As Teradata rides the wave of data warehousing and analytics, it needs tech professionals who can not only create hardware and software, but also work directly with clients to apply that technology to solve their individual business problems.
The Dayton, Ohio company hires in two areas: engineering and technical consulting. It has about 100 engineering openings at the moment in software, testing, hardware and architecture and a similar number in consulting.
“We’re looking for people with operating system-level experience — Linux kernel-level experience, OpenJava database connectivity experience, MapReduce, Hadoop,” says Gordon Davidson, Teradata’s director of talent acquisition. But the company’s hiring decisions aren’t based solely on technical skills. “We’re looking for people who can take a business application and understand how technology works with the business problems our customers are looking to solve.” In other words, candidates who can think about more than technology alone have an advantage.
How to Stand Out
While the required technical skills are a given, Teradata wants candidates to highlight their communication skills, project management and other soft skills. The solutions Teradata delivers to customers are complex, Davidson says, so the company needs people who can demonstrate a commitment to the business and be able to work closely with a team.
Besides being committed to the company’s technology and services, Teradata encourages its workers to be involved in their communities. It gives employees four days off a year to do volunteer work. Davidson says the company works to pursue diversity, believing that wider diversity makes for better solutions because, “it brings different perspectives that help us solve problems creatively.”
Teradata’s Job Posts
While it’s hard to write a description that helps the candidate understand the breadth of an opportunity, Davidson says the company is shortening job descriptions, zeroing in on the critical skills required. “We’re working hard to make sure we’re not over- or understating the experience required,” he explains.
At the same time, Davidson seeks candidates with less experience for a pragmatic reason. “Our customers love that we bring 10 to 15 years of experience with data warehousing,” he says. “But you’ve got to grow that group, so we’re bringing in people with three to five years and putting them alongside these more experienced people.”
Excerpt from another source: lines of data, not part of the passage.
(** * LocalJSONDB: a JSON file used as a record store

    A shallow embedding of [src/index.js] (class [LocalJSONDB]) and of the
    part of the platform it runs on: JSON values, [JSON.parse],
    [JSON.stringify] and the three synchronous [fs] calls the class makes.

    Layout:
    - [JSON]: values, the serialiser, the parser, and the round trip
      between them;
    - [Js]: completions (return or throw), property access, strict
      equality, spread, and the array methods used by the class;
    - [Fs]: the file system, the content of the files by path and the
      paths at which a file can be created;
    - [LocalJSONDB]: the class, method by method;
    - the properties of the class. *)

From Stdlib Require Import ZArith Ascii.
From stdpp Require Import gmap strings list fin_maps.

Local Open Scope Z_scope.

(** ** Characters that cannot be written inside a string literal here *)

Abbreviation dquote := ("034"%char) (only parsing).
Abbreviation backslash := ("092"%char) (only parsing).
Abbreviation char_bs := ("008"%char) (only parsing).
Abbreviation char_tab := ("009"%char) (only parsing).
Abbreviation char_lf := ("010"%char) (only parsing).
Abbreviation char_ff := ("012"%char) (only parsing).
Abbreviation char_cr := ("013"%char) (only parsing).

Module JSON.

(** JSON values as [JSON.parse] builds them.

    - Numbers are the integers: the identifiers of the store are
      [Date.now()] readings, and a double holds the integers up to 2^53
      exactly. Numbers with a fraction are not modelled.
    - A JS object is a finite map from property names to values: two
      objects with the same properties are equal, whatever the order in
      which the properties were created.
    - Characters are the 8-bit characters of [ascii], one per code unit. *)
#[warnings="-register-all"]
Inductive value : Type :=
  | JNull
  | JBool (b : bool)
  | JNumber (n : Z)
  | JString (s : string)
  | JArray (l : list value)
  | JObject (m : gmap string value).

(** *** [JSON.stringify(value, null, space)] *)

Definition digit_char (d : Z) : ascii := ascii_of_N (Z.to_N (48 + d)).

(** The decimal digits of [n], most significant first, in front of [k].
    The fuel is the binary size of [n], which bounds the number of its
    decimal digits. *)
Fixpoint print_digits (fuel : nat) (n : Z) (k : string) : string :=
  match fuel with
  | O => k
  | S fuel =>
      if n <? 10 then String (digit_char n) k
      else print_digits fuel (n / 10) (String (digit_char (n mod 10)) k)
  end.

Definition print_nat (n : Z) (k : string) : string :=
  print_digits (S (Z.to_nat (Z.log2 n))) n k.

Definition print_number (n : Z) (k : string) : string :=
  if n <? 0 then String "-" (print_nat (- n) k) else print_nat n k.

Definition hex_char (d : N) : ascii :=
  ascii_of_N (if (d <? 10)%N then 48 + d else 87 + d)%N.

(** QuoteJSONString: the two-character escapes, [\u00xx] for the other
    control characters, every other character as it is. *)
Definition quote_char (c : ascii) (k : string) : string :=
  if (c =? dquote)%char then String backslash (String dquote k)
  else if (c =? backslash)%char then String backslash (String backslash k)
  else if (c =? char_bs)%char then String backslash (String "b" k)
  else if (c =? char_tab)%char then String backslash (String "t" k)
  else if (c =? char_lf)%char then String backslash (String "n" k)
  else if (c =? char_ff)%char then String backslash (String "f" k)
  else if (c =? char_cr)%char then String backslash (String "r" k)
  else if (N_of_ascii c <? 32)%N then
    String backslash (String "u" (String "0" (String "0"
      (String (hex_char (N_of_ascii c / 16))
        (String (hex_char (N_of_ascii c mod 16)) k)))))
  else String c k.

Fixpoint quote_body (s : string) (k : string) : string :=
  match s with
  | EmptyString => k
  | String c s => quote_char c (quote_body s k)
  end.

Definition quote (s : string) (k : string) : string :=
  String dquote (quote_body s (String dquote k)).

Fixpoint spaces (n : nat) (k : string) : string :=
  match n with
  | O => k
  | S n => String " " (spaces n k)
  end.

(** A line break followed by the indentation, or nothing when [gap] is 0
    (the compact form). *)
Definition newline (gap indent : nat) (k : string) : string :=
  match gap with
  | O => k
  | S _ => String char_lf (spaces indent k)
  end.

Definition colon (gap : nat) (k : string) : string :=
  match gap with
  | O => String ":" k
  | S _ => String ":" (String " " k)
  end.

(** What follows an item: the closing text after the last one ([None]),
    a comma and the next line otherwise. *)
Definition after_item (gap indent : nat) (close : string)
    (next : option string) : string :=
  match next with
  | None => close
  | Some t => String "," (newline gap indent t)
  end.

(** SerializeJSONProperty on a JSON value: the text of [v] in front of [k],
    at indentation [indent], [gap] spaces per level. *)
Fixpoint print_value (gap indent : nat) (v : value) (k : string) : string :=
  match v with
  | JNull => "null" +:+ k
  | JBool true => "true" +:+ k
  | JBool false => "false" +:+ k
  | JNumber n => print_number n k
  | JString s => quote s k
  | JArray l =>
      let inner := (indent + gap)%nat in
      let close := newline gap indent (String "]" k) in
      match foldr (λ x next,
               Some (print_value gap inner x (after_item gap inner close next)))
             None l with
      | None => "[]" +:+ k
      | Some t => String "[" (newline gap inner t)
      end
  | JObject m =>
      let inner := (indent + gap)%nat in
      let close := newline gap indent (String "}" k) in
      match map_fold (λ key x next,
               Some (quote key (colon gap
                 (print_value gap inner x (after_item gap inner close next)))))
             None m with
      | None => "{}" +:+ k
      | Some t => String "{" (newline gap inner t)
      end
  end.

(** [JSON.stringify(v, null, space)] for a number [space] of at most 10;
    [JSON.stringify(v)] is [stringify 0 v]. The properties of an object are
    written in the enumeration order of the map, where JS writes them in
    creation order: the text can differ from the one Node writes in the
    order of the members, never in what it parses to. *)
Definition stringify (space : nat) (v : value) : string :=
  print_value space 0 v "".

(** *** [JSON.parse(text)] *)

Definition is_ws (c : ascii) : bool :=
  (c =? " ")%char || (c =? char_tab)%char || (c =? char_lf)%char
  || (c =? char_cr)%char.

Fixpoint skip_ws (s : string) : string :=
  match s with
  | EmptyString => EmptyString
  | String c r => if is_ws c then skip_ws r else s
  end.

Definition digit_of (c : ascii) : option Z :=
  let n := Z.of_N (N_of_ascii c) in
  if (48 <=? n) && (n <=? 57) then Some (n - 48) else None.

Fixpoint parse_digits (acc : Z) (s : string) : Z * string :=
  match s with
  | EmptyString => (acc, EmptyString)
  | String c r =>
      match digit_of c with
      | Some d => parse_digits (10 * acc + d) r
      | None => (acc, s)
      end
  end.

(** The integer part of a JSON number: [0], or a non-zero digit followed by
    digits; a [0] followed by a digit is a syntax error. *)
Definition parse_nat (s : string) : option (Z * string) :=
  match s with
  | EmptyString => None
  | String c r =>
      match digit_of c with
      | None => None
      | Some 0 =>
          match r with
          | String c' _ =>
              match digit_of c' with
              | Some _ => None
              | None => Some (0, r)
              end
          | EmptyString => Some (0, r)
          end
      | Some d => Some (parse_digits d r)
      end
  end.

(** A number literal without fraction or exponent. A fraction or an
    exponent is left unread, and its first character is then refused by
    whatever reads on: the model has no such numbers, and a text that
    contains one is outside of it. *)
Definition parse_number (s : string) : option (Z * string) :=
  match s with
  | String c r =>
      if (c =? "-")%char then
        match parse_nat r with
        | Some (n, r') => Some (- n, r')
        | None => None
        end
      else parse_nat s
  | EmptyString => None
  end.

Definition hex_of (c : ascii) : option N :=
  let n := N_of_ascii c in
  if (48 <=? n)%N && (n <=? 57)%N then Some (n - 48)%N
  else if (97 <=? n)%N && (n <=? 102)%N then Some (n - 87)%N
  else if (65 <=? n)%N && (n <=? 70)%N then Some (n - 55)%N
  else None.

(** The character a [\uXXXX] escape stands for; code units above 255 are
    not characters of the model. *)
Definition unicode_escape (a b c d : ascii) : option ascii :=
  match hex_of a, hex_of b, hex_of c, hex_of d with
  | Some 0%N, Some 0%N, Some h, Some l => Some (ascii_of_N (16 * h + l))
  | _, _, _, _ => None
  end.

Definition simple_escape (c : ascii) : option ascii :=
  if (c =? dquote)%char then Some dquote
  else if (c =? backslash)%char then Some backslash
  else if (c =? "/")%char then Some "/"%char
  else if (c =? "b")%char then Some char_bs
  else if (c =? "t")%char then Some char_tab
  else if (c =? "n")%char then Some char_lf
  else if (c =? "f")%char then Some char_ff
  else if (c =? "r")%char then Some char_cr
  else None.

Definition cons_char (c : ascii) (r : option (string * string))
    : option (string * string) :=
  match r with
  | Some (s, k) => Some (String c s, k)
  | None => None
  end.

(** The characters of a string literal after its opening quote, up to and
    including the closing quote. *)
Fixpoint parse_string_body (s : string) : option (string * string) :=
  match s with
  | EmptyString => None
  | String c r =>
      if (c =? dquote)%char then Some (EmptyString, r)
      else if (c =? backslash)%char then
        match r with
        | EmptyString => None
        | String e r1 =>
            if (e =? "u")%char then
              match r1 with
              | String h1 (String h2 (String h3 (String h4 r2))) =>
                  match unicode_escape h1 h2 h3 h4 with
                  | Some c' => cons_char c' (parse_string_body r2)
                  | None => None
                  end
              | _ => None
              end
            else
              match simple_escape e with
              | Some c' => cons_char c' (parse_string_body r1)
              | None => None
              end
        end
      else if (N_of_ascii c <? 32)%N then None
      else cons_char c (parse_string_body r)
  end.

(** The rest of a literal name ([null], [true], [false]). *)
Fixpoint expect (word : string) (s : string) : option string :=
  match word, s with
  | EmptyString, _ => Some s
  | String a word, String b s => if (a =? b)%char then expect word s else None
  | String _ _, EmptyString => None
  end.

Definition literal (word : string) (v : value) (s : string)
    : option (value * string) :=
  match expect word s with
  | Some r => Some (v, r)
  | None => None
  end.

(** Recursive descent, one procedure per nonterminal; each is written over
    the procedures it calls, and the knot is tied below.

    A value, by its first character; [elements] reads the items of a
    non-empty array and [members] the members of a non-empty object, each up
    to the closing bracket. *)
Definition value_step
    (elements : string → option (list value * string))
    (members : gmap string value → string → option (gmap string value * string))
    (s : string) : option (value * string) :=
  match skip_ws s with
  | EmptyString => None
  | String c r =>
      if (c =? "n")%char then literal "ull" JNull r
      else if (c =? "t")%char then literal "rue" (JBool true) r
      else if (c =? "f")%char then literal "alse" (JBool false) r
      else if (c =? dquote)%char then
        match parse_string_body r with
        | Some (str, r') => Some (JString str, r')
        | None => None
        end
      else if (c =? "[")%char then
        match skip_ws r with
        | String c' r' =>
            if (c' =? "]")%char then Some (JArray [], r')
            else
              match elements r with
              | Some (l, r'') => Some (JArray l, r'')
              | None => None
              end
        | EmptyString => None
        end
      else if (c =? "{")%char then
        match skip_ws r with
        | String c' r' =>
            if (c' =? "}")%char then Some (JObject ∅, r')
            else
              match members ∅ r with
              | Some (m, r'') => Some (JObject m, r'')
              | None => None
              end
        | EmptyString => None
        end
      else
        match parse_number (String c r) with
        | Some (n, r') => Some (JNumber n, r')
        | None => None
        end
  end.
Advice for Experienced Professionals
When you’re applying for a job at Teradata, you need to talk about more than your skills with data warehousing, analytics, business applications or business intelligence. You need to demonstrate how you’ve put those skills to work. Have you built an application, or done an analytics project to help a customer better understand part of their business? What tools have you used — BusinessObjects, Cognos, MicroStrategy? Have you created software to integrate analytics and databases? Whatever you’ve done, highlight your results as well as your skills.
Advice for Recent Grads
“While we look for some basic technical skills, we really hire for aptitude and capacity because no one comes in knowing what we do already,” says Dana Muckerheide, Teradata’s staffing manager for Technical Consulting & Services.
Most of the jobs for new hires are fairly deep with technology — they’re either a development job, coding, database consulting or business intelligence. And because the customer looks at your ability to work with customers, the company evaluates how you communicate, whether you come across as a professional. Says Muckerheide: “Would we be comfortable putting them in front of one of our customers? We drive really hard on communication and interpersonal skills,” she says.
Teradata wants to see students with some work experience, whether through an internship or a part-time job. It expects candidates to have researched the company and to come to interviews with relevant questions about the role they’re seeking. In other words, do you homework.